__SUPPLIED RECORDS__
>>
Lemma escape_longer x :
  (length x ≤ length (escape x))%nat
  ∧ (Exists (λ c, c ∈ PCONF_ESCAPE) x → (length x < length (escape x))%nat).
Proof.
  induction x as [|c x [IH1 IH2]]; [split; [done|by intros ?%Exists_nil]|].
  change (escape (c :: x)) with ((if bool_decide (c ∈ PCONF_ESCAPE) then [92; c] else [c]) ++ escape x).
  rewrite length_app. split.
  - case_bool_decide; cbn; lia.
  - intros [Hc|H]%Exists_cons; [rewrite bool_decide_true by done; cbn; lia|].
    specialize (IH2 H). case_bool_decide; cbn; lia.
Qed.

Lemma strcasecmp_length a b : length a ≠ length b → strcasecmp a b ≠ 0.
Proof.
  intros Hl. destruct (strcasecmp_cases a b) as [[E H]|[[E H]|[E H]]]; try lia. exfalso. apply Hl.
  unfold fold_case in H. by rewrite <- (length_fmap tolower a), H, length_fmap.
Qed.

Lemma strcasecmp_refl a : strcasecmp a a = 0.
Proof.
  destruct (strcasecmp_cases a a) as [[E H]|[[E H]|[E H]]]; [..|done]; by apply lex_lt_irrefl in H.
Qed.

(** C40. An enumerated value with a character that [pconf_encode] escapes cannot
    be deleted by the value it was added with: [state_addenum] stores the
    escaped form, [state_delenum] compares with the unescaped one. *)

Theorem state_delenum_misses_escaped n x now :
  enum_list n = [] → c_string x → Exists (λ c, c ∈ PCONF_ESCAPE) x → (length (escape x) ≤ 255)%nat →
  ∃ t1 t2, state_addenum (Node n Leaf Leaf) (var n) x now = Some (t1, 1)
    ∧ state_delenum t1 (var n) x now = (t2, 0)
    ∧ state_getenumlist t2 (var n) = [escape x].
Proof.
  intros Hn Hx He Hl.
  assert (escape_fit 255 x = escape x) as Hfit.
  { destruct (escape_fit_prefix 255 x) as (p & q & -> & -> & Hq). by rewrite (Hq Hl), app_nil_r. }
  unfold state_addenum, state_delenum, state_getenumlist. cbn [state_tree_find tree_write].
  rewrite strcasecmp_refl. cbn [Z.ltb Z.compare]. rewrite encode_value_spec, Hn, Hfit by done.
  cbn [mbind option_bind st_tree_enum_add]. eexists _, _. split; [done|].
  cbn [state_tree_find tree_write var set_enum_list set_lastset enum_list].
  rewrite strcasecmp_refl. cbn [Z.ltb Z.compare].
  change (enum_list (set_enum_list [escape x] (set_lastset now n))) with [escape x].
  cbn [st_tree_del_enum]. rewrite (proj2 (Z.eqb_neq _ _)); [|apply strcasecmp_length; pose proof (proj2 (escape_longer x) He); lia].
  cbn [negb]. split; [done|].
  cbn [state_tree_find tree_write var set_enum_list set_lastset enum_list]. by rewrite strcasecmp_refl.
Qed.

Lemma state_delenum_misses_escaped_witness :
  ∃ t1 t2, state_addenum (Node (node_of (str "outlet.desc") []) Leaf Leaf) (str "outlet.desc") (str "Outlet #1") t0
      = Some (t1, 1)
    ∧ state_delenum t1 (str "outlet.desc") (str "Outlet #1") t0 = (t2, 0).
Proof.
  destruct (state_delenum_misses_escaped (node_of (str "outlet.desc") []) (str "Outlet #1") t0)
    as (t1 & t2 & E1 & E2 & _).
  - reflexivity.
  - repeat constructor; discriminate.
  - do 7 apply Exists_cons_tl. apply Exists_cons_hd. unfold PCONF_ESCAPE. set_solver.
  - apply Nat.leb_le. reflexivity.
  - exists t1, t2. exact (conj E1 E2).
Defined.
<<
__WHAT NEEDS TO BE DONE__
All the entries above are to be transcribed without any alteration.

__RESULT__
Lemma escape_longer x :
  (length x ≤ length (escape x))%nat
  ∧ (Exists (λ c, c ∈ PCONF_ESCAPE) x → (length x < length (escape x))%nat).
Proof.
  induction x as [|c x [IH1 IH2]]; [split; [done|by intros ?%Exists_nil]|].
  change (escape (c :: x)) with ((if bool_decide (c ∈ PCONF_ESCAPE) then [92; c] else [c]) ++ escape x).
  rewrite length_app. split.
  - case_bool_decide; cbn; lia.
  - intros [Hc|H]%Exists_cons; [rewrite bool_decide_true by done; cbn; lia|].
    specialize (IH2 H). case_bool_decide; cbn; lia.
Qed.

Lemma strcasecmp_length a b : length a ≠ length b → strcasecmp a b ≠ 0.
Proof.
  intros Hl. destruct (strcasecmp_cases a b) as [[E H]|[[E H]|[E H]]]; try lia. exfalso. apply Hl.
  unfold fold_case in H. by rewrite <- (length_fmap tolower a), H, length_fmap.
Qed.

Lemma strcasecmp_refl a : strcasecmp a a = 0.
Proof.
  destruct (strcasecmp_cases a a) as [[E H]|[[E H]|[E H]]]; [..|done]; by apply lex_lt_irrefl in H.
Qed.

(** C40. An enumerated value with a character that [pconf_encode] escapes cannot
    be deleted by the value it was added with: [state_addenum] stores the
    escaped form, [state_delenum] compares with the unescaped one. *)

Theorem state_delenum_misses_escaped n x now :
  enum_list n = [] → c_string x → Exists (λ c, c ∈ PCONF_ESCAPE) x → (length (escape x) ≤ 255)%nat →
  ∃ t1 t2, state_addenum (Node n Leaf Leaf) (var n) x now = Some (t1, 1)
    ∧ state_delenum t1 (var n) x now = (t2, 0)
    ∧ state_getenumlist t2 (var n) = [escape x].
Proof.
  intros Hn Hx He Hl.
  assert (escape_fit 255 x = escape x) as Hfit.
  { destruct (escape_fit_prefix 255 x) as (p & q & -> & -> & Hq). by rewrite (Hq Hl), app_nil_r. }
  unfold state_addenum, state_delenum, state_getenumlist. cbn [state_tree_find tree_write].
  rewrite strcasecmp_refl. cbn [Z.ltb Z.compare]. rewrite encode_value_spec, Hn, Hfit by done.
  cbn [mbind option_bind st_tree_enum_add]. eexists _, _. split; [done|].
  cbn [state_tree_find tree_write var set_enum_list set_lastset enum_list].
  rewrite strcasecmp_refl. cbn [Z.ltb Z.compare].
  change (enum_list (set_enum_list [escape x] (set_lastset now n))) with [escape x].
  cbn [st_tree_del_enum]. rewrite (proj2 (Z.eqb_neq _ _)); [|apply strcasecmp_length; pose proof (proj2 (escape_longer x) He); lia].
  cbn [negb]. split; [done|].
  cbn [state_tree_find tree_write var set_enum_list set_lastset enum_list]. by rewrite strcasecmp_refl.
Qed.

Lemma state_delenum_misses_escaped_witness :
  ∃ t1 t2, state_addenum (Node (node_of (str "outlet.desc") []) Leaf Leaf) (str "outlet.desc") (str "Outlet #1") t0
      = Some (t1, 1)
    ∧ state_delenum t1 (str "outlet.desc") (str "Outlet #1") t0 = (t2, 0).
Proof.
  destruct (state_delenum_misses_escaped (node_of (str "outlet.desc") []) (str "Outlet #1") t0)
    as (t1 & t2 & E1 & E2 & _).
  - reflexivity.
  - repeat constructor; discriminate.
  - do 7 apply Exists_cons_tl. apply Exists_cons_hd. unfold PCONF_ESCAPE. set_solver.
  - apply Nat.leb_le. reflexivity.
  - exists t1, t2. exact (conj E1 E2).
Defined.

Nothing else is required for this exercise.